Once the line with "PoolTimeout => true" is found in the data, output it and each following line exactly, up to and including the line with "OtherException => false", and nothing before or after.
═════ INFORMATION SUPPLIED ═════
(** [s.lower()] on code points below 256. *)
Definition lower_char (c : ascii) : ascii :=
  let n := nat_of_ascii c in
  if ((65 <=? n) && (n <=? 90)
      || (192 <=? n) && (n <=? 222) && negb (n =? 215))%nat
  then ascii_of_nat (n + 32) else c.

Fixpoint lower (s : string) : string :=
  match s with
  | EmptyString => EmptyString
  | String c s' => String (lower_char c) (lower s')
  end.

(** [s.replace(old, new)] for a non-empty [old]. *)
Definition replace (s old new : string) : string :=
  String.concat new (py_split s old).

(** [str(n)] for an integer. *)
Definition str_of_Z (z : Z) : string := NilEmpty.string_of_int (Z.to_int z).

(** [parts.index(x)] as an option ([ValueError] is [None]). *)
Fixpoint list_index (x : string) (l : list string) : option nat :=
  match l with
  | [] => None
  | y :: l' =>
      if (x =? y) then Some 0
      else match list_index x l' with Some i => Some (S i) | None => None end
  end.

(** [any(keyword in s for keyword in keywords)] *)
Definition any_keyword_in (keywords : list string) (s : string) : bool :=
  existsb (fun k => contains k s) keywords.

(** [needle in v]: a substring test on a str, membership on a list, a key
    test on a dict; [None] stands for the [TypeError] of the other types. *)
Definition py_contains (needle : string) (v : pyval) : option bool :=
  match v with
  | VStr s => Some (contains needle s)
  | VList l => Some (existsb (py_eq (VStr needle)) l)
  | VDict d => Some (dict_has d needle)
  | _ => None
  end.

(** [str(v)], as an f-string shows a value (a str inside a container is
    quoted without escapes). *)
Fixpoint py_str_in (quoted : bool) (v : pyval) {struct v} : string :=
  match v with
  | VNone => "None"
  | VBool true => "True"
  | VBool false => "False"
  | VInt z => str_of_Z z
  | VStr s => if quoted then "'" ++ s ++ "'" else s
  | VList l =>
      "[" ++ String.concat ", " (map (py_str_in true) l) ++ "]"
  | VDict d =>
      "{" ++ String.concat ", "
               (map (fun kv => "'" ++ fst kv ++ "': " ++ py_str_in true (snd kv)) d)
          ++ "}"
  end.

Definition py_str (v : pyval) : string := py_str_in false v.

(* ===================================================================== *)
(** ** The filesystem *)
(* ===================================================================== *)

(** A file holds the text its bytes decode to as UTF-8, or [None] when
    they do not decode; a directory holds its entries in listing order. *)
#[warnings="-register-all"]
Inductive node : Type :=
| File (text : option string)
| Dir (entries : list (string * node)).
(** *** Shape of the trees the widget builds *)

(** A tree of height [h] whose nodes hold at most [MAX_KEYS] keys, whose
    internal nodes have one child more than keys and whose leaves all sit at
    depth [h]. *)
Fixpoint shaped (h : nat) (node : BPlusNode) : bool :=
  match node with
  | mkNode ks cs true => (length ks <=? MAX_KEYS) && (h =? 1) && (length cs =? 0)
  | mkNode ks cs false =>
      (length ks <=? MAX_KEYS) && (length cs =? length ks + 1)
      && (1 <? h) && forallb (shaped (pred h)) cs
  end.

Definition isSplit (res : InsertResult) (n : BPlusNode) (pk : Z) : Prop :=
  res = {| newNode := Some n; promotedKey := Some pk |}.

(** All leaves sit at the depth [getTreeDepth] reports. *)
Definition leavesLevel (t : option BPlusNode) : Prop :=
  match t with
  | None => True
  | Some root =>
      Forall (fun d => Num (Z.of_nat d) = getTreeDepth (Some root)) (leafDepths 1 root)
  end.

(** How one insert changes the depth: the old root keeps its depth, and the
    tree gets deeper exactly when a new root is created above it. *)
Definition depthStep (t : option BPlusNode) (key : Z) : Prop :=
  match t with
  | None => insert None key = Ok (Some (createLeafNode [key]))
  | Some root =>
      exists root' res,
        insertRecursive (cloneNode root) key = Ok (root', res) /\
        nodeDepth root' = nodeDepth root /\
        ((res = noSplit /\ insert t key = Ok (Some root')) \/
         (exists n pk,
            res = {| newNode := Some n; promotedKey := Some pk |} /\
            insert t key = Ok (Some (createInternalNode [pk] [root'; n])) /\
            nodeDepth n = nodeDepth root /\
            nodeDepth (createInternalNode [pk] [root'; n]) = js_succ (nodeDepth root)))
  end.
═════
═════ INFORMATION SUPPLIED ═════
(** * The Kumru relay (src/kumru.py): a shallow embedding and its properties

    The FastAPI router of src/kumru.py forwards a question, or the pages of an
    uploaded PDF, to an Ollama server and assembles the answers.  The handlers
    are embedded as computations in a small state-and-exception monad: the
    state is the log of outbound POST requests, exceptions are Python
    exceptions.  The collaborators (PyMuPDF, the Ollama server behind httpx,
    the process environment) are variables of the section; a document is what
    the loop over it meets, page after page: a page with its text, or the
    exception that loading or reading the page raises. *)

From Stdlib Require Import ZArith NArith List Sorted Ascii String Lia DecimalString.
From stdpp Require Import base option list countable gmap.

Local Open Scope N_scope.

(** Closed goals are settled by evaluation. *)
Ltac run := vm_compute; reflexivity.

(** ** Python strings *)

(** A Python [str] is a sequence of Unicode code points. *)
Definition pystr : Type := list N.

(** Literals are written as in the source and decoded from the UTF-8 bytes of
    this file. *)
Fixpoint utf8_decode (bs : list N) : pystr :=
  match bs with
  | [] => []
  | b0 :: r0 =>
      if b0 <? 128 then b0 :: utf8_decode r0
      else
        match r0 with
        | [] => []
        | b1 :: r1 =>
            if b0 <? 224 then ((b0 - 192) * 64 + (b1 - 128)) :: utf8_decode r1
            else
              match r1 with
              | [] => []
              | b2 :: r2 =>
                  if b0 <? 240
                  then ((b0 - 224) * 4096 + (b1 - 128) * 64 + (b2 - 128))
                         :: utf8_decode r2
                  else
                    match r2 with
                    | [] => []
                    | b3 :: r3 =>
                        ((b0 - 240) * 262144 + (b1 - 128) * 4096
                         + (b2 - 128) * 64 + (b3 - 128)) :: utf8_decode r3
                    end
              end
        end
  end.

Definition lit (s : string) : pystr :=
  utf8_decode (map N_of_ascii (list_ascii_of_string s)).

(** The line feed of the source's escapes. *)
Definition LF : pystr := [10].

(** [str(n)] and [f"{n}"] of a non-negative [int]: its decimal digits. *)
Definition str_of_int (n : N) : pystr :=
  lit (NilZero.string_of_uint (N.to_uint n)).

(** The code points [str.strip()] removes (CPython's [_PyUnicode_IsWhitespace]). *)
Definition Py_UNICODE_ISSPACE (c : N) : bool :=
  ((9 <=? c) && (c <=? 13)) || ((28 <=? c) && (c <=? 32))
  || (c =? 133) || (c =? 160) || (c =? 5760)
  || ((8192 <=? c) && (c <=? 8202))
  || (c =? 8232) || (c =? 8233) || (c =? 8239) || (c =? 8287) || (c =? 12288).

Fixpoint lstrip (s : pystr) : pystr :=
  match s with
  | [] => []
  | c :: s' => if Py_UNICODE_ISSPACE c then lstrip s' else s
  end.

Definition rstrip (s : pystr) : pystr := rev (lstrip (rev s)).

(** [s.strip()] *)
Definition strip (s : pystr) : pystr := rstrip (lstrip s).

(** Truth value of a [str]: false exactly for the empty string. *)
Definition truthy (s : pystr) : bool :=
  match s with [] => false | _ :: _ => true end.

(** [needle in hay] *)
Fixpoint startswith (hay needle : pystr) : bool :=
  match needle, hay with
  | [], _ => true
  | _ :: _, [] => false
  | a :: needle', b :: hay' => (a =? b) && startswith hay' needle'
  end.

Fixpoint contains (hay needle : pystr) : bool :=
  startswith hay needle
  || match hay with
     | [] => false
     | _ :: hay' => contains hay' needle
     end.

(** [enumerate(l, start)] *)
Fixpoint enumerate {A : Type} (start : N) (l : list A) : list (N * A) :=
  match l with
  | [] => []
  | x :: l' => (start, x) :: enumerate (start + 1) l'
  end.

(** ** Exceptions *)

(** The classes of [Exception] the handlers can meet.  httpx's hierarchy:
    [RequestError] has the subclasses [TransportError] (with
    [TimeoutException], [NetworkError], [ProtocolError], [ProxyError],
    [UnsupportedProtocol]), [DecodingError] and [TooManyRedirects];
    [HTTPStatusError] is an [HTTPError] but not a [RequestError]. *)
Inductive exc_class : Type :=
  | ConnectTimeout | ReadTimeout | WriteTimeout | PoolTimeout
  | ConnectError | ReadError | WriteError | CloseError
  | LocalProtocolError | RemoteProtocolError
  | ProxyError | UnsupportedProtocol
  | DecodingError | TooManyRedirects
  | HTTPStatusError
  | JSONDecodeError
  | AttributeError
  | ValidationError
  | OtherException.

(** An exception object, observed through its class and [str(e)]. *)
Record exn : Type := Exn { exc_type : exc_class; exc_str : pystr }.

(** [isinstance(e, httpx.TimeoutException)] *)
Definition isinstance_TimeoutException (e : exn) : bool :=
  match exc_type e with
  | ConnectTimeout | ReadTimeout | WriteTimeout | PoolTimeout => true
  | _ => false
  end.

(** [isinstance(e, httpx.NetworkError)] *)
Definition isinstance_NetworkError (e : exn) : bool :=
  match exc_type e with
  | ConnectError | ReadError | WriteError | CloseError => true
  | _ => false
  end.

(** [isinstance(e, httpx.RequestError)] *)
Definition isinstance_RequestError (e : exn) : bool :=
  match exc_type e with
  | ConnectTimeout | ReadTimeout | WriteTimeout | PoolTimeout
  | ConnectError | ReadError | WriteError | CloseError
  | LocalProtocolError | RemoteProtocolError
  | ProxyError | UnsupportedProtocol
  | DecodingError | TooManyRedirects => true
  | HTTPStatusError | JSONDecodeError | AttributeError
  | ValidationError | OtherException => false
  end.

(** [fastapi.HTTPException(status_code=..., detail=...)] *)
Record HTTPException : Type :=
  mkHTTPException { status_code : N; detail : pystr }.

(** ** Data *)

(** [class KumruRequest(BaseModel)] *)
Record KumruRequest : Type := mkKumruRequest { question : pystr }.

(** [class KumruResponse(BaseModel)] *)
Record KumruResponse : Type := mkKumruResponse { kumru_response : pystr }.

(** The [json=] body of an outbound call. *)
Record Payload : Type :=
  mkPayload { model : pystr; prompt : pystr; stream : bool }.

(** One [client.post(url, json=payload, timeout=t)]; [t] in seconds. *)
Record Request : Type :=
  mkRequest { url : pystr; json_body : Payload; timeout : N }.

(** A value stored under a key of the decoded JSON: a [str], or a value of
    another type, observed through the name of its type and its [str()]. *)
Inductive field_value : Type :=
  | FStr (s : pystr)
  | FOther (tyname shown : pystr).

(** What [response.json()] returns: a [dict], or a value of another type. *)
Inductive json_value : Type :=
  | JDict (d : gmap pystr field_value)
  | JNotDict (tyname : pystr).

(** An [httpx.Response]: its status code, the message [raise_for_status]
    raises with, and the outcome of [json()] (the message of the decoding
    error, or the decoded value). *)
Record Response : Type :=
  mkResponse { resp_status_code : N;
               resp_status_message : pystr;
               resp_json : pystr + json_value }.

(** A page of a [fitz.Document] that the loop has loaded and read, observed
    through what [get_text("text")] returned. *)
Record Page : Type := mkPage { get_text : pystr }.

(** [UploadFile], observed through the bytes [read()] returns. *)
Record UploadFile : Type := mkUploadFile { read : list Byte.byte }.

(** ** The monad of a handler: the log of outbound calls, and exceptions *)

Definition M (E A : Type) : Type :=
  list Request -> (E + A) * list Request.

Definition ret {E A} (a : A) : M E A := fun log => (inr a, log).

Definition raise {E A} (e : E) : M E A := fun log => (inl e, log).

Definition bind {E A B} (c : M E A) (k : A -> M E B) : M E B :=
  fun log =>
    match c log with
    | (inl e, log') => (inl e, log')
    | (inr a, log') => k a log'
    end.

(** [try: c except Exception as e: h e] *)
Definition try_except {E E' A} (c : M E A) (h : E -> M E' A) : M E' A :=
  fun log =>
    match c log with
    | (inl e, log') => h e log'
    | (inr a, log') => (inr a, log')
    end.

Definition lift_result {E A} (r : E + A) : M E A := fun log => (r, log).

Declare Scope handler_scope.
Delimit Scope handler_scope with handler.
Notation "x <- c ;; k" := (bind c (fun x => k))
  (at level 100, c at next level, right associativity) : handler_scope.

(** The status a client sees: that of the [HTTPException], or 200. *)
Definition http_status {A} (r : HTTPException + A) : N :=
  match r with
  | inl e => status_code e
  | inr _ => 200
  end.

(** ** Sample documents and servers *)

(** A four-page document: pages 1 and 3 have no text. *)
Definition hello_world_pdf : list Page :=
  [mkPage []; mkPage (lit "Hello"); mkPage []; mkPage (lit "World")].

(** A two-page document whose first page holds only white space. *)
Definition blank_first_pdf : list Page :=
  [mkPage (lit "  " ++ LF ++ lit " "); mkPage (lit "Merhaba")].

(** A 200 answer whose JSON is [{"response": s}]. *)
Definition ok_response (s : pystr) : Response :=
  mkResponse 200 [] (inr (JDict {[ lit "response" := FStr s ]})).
═════
* EXERCISE RESULT
  | ConnectTimeout | ReadTimeout | WriteTimeout | PoolTimeout => true
  | _ => false
  end.

(** [isinstance(e, httpx.NetworkError)] *)
Definition isinstance_NetworkError (e : exn) : bool :=
  match exc_type e with
  | ConnectError | ReadError | WriteError | CloseError => true
  | _ => false
  end.

(** [isinstance(e, httpx.RequestError)] *)
Definition isinstance_RequestError (e : exn) : bool :=
  match exc_type e with
  | ConnectTimeout | ReadTimeout | WriteTimeout | PoolTimeout
  | ConnectError | ReadError | WriteError | CloseError
  | LocalProtocolError | RemoteProtocolError
  | ProxyError | UnsupportedProtocol
  | DecodingError | TooManyRedirects => true
  | HTTPStatusError | JSONDecodeError | AttributeError
  | ValidationError | OtherException => false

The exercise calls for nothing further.